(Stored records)
___
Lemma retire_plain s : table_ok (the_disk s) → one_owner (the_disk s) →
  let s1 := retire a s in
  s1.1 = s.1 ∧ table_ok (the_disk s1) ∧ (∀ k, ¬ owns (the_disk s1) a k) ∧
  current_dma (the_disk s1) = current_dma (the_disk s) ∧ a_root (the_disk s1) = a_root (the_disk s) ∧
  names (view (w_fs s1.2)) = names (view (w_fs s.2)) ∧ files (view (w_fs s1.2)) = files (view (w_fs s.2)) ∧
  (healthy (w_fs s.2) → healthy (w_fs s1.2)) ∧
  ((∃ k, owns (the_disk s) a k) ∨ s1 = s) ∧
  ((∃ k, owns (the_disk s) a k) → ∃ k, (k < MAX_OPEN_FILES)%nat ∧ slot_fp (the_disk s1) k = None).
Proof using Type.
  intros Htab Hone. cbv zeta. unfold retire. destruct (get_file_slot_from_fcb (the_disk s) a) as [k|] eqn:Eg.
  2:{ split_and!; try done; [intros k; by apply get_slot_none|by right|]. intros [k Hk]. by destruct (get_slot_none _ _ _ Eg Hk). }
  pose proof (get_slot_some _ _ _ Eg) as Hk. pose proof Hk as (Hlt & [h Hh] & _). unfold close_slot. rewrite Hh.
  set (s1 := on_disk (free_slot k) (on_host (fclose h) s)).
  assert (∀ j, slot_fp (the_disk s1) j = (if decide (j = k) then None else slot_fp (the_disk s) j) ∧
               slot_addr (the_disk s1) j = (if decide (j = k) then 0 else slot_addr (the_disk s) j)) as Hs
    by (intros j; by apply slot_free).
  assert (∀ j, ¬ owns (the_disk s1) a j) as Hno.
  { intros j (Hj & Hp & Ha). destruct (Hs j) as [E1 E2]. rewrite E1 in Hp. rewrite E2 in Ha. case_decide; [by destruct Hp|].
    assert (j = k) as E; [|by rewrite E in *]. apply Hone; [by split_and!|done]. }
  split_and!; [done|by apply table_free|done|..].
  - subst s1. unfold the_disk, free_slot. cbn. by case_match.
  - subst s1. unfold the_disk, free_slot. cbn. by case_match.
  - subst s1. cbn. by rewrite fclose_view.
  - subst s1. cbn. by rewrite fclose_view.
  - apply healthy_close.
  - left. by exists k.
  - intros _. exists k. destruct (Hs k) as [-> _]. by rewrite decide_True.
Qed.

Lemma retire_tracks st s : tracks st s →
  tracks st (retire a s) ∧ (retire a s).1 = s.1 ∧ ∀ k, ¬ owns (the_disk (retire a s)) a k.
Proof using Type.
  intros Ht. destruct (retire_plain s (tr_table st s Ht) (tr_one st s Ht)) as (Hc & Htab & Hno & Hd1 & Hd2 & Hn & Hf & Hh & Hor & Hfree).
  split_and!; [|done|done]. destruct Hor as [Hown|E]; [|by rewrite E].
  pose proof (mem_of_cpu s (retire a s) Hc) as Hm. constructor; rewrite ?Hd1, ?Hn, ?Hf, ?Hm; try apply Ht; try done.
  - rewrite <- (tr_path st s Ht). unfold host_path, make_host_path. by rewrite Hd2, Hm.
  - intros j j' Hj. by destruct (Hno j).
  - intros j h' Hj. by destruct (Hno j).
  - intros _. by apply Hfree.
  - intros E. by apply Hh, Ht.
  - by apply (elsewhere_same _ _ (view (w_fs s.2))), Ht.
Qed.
___
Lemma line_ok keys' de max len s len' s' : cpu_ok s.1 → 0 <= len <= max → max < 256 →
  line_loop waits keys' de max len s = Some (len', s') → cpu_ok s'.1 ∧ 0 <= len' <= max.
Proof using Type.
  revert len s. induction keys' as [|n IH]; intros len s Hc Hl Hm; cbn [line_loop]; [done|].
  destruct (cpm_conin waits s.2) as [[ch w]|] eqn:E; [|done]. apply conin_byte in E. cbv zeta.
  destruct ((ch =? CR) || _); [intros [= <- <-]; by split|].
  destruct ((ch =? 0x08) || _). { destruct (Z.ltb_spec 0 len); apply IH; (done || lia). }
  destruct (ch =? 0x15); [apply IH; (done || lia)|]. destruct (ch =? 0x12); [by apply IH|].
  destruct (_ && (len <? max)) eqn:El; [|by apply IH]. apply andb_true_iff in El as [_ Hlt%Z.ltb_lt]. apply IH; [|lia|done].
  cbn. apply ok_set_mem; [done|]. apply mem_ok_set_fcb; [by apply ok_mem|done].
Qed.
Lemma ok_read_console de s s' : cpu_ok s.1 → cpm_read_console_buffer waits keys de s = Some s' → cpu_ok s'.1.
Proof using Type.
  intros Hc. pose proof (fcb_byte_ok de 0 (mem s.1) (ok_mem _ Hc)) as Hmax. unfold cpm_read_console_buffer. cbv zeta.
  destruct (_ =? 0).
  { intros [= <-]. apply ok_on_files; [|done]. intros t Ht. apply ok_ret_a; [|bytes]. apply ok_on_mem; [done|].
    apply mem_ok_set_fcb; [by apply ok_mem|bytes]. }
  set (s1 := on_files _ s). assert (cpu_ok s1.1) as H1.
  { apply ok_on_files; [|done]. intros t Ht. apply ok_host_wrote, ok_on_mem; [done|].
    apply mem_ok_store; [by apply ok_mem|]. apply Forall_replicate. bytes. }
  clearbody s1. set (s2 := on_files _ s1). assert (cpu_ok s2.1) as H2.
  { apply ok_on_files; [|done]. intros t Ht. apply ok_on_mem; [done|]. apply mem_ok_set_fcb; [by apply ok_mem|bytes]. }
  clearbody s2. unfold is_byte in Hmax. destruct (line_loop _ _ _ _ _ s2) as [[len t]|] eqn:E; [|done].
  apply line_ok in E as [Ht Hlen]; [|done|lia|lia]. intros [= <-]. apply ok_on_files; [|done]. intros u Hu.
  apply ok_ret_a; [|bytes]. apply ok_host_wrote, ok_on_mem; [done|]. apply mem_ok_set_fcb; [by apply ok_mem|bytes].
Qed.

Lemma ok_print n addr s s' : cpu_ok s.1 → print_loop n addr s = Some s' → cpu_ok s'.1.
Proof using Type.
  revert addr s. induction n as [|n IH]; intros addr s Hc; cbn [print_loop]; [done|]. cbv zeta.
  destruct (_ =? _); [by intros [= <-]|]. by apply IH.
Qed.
___
Exercise details: Taking the entries as a whole, work out how many lines contain the string "zeta". Respond with only the number.

Solution to the exercise: 4